§ **ASSIGNED TASK**
Check each line of the material for the string "Hlen", and copy the lines that have it.

==*==

(** ** What [handle_mfa_code] submits *)


(** ** The command loop of [update_projectionlab] *)

(** X9: the loop hands the commands to the browser in order and stops at
    the first one that fails.  It reports success exactly when every
    command was redacted and run; otherwise the commands after the failing
    one are never run, and the failing one is run only if its redaction
    succeeded. *)
Theorem command_loop_stops_at_first_failure
    (script_ok : string -> bool) (update_commands : list string)
    (log : list exec_log) (executed : list string) :
  let r := update_projectionlab_loop script_ok update_commands log executed in
  (r.1.1 = true
   /\ r.2 = (executed ++ update_commands)%list
   /\ Forall (runnable script_ok) update_commands)
  \/ (r.1.1 = false
      /\ exists ran bad rest,
           update_commands = (ran ++ bad :: rest)%list
           /\ Forall (runnable script_ok) ran
           /\ ~ runnable script_ok bad
           /\ r.2 = (executed ++ ran
                       ++ match redacted_command bad with
                          | Some _ => [bad]
                          | None => []
                          end)%list).
Proof.
  cbn zeta. revert log executed.
  induction update_commands as [|command rest IH]; intros log executed;
    cbn [update_projectionlab_loop].
  { left. cbn. by rewrite app_nil_r. }
  destruct (redacted_command command) as [redacted|] eqn:Hred.
  2:{ right. split; [done|]. exists [], command, rest. cbn [app snd].
      rewrite Hred, app_nil_r. repeat split; try done.
      intros [[x Hx] _]. congruence. }
  destruct (script_ok command) eqn:Hok.
  2:{ right. split; [done|]. exists [], command, rest. cbn [app snd].
      rewrite Hred. repeat split; try done.
      intros [_ Hrun]. congruence. }
  assert (runnable script_ok command) as Hrun by (split; [by eexists | done]).
  destruct (IH ((log ++ [InfoExecuting redacted]) ++ [InfoExecuted])%list
              (executed ++ [command])%list)
    as [(Hres & Hexec & Hall) | (Hres & ran & bad & rest' & Hsplit & Hran & Hbad & Hexec)];
    rewrite <- (app_assoc executed) in Hexec; cbn [app] in Hexec.
  - left. split; [done|]. split; [done|]. by constructor.
  - right. split; [done|].
    exists (command :: ran), bad, rest'.
    split; [by rewrite Hsplit|]. split; [by constructor|]. split; [done|].
    by rewrite Hexec.
Qed.

(** ** The redaction of the command loop *)

Lemma str_app_cons (c : Ascii.ascii) (s t : string) :
  String c s ++ t = String c (s ++ t).
Proof. reflexivity. Qed.

Lemma str_app_nil_r (s : string) : s ++ "" = s.
Proof. induction s as [|c s IH]; [done|]. by rewrite str_app_cons, IH. Qed.

Lemma str_app_assoc (a b c : string) : (a ++ b) ++ c = a ++ (b ++ c).
Proof. induction a as [|x a IH]; [done|]. by rewrite !str_app_cons, IH. Qed.

Lemma str_length_app (a b : string) :
  String.length (a ++ b) = String.length a + String.length b.
Proof.
  induction a as [|x a IH]; [done|].
  rewrite str_app_cons. cbn [String.length]. by rewrite IH.
Qed.

Lemma prefix_nil (s : string) : String.prefix "" s = true.
Proof. by destruct s. Qed.

Lemma prefix_app (a b : string) : String.prefix a (a ++ b) = true.
Proof.
  induction a as [|x a IH]; [apply prefix_nil|]. rewrite str_app_cons.
  cbn [String.prefix]. by destruct (Ascii.ascii_dec x x).
Qed.

(** A prefix no longer than [x] is a prefix of [x] already. *)
Lemma prefix_short (a x y : string) :
  String.prefix a (x ++ y) = true ->
  String.length a <= String.length x ->
  String.prefix a x = true.
Proof.
  revert x. induction a as [|c a IH]; intros x Hp Hlen; [apply prefix_nil|].
  destruct x as [|d x]; [cbn [String.length] in Hlen; lia|].
  rewrite str_app_cons in Hp. cbn [String.prefix] in Hp |- *.
  destruct (Ascii.ascii_dec c d); [|done].
  apply IH; [done|]. cbn [String.length] in Hlen. lia.
Qed.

==*==

§ **OUTPUT BELOW**
  revert x. induction a as [|c a IH]; intros x Hp Hlen; [apply prefix_nil|].
  destruct x as [|d x]; [cbn [String.length] in Hlen; lia|].
  apply IH; [done|]. cbn [String.length] in Hlen. lia.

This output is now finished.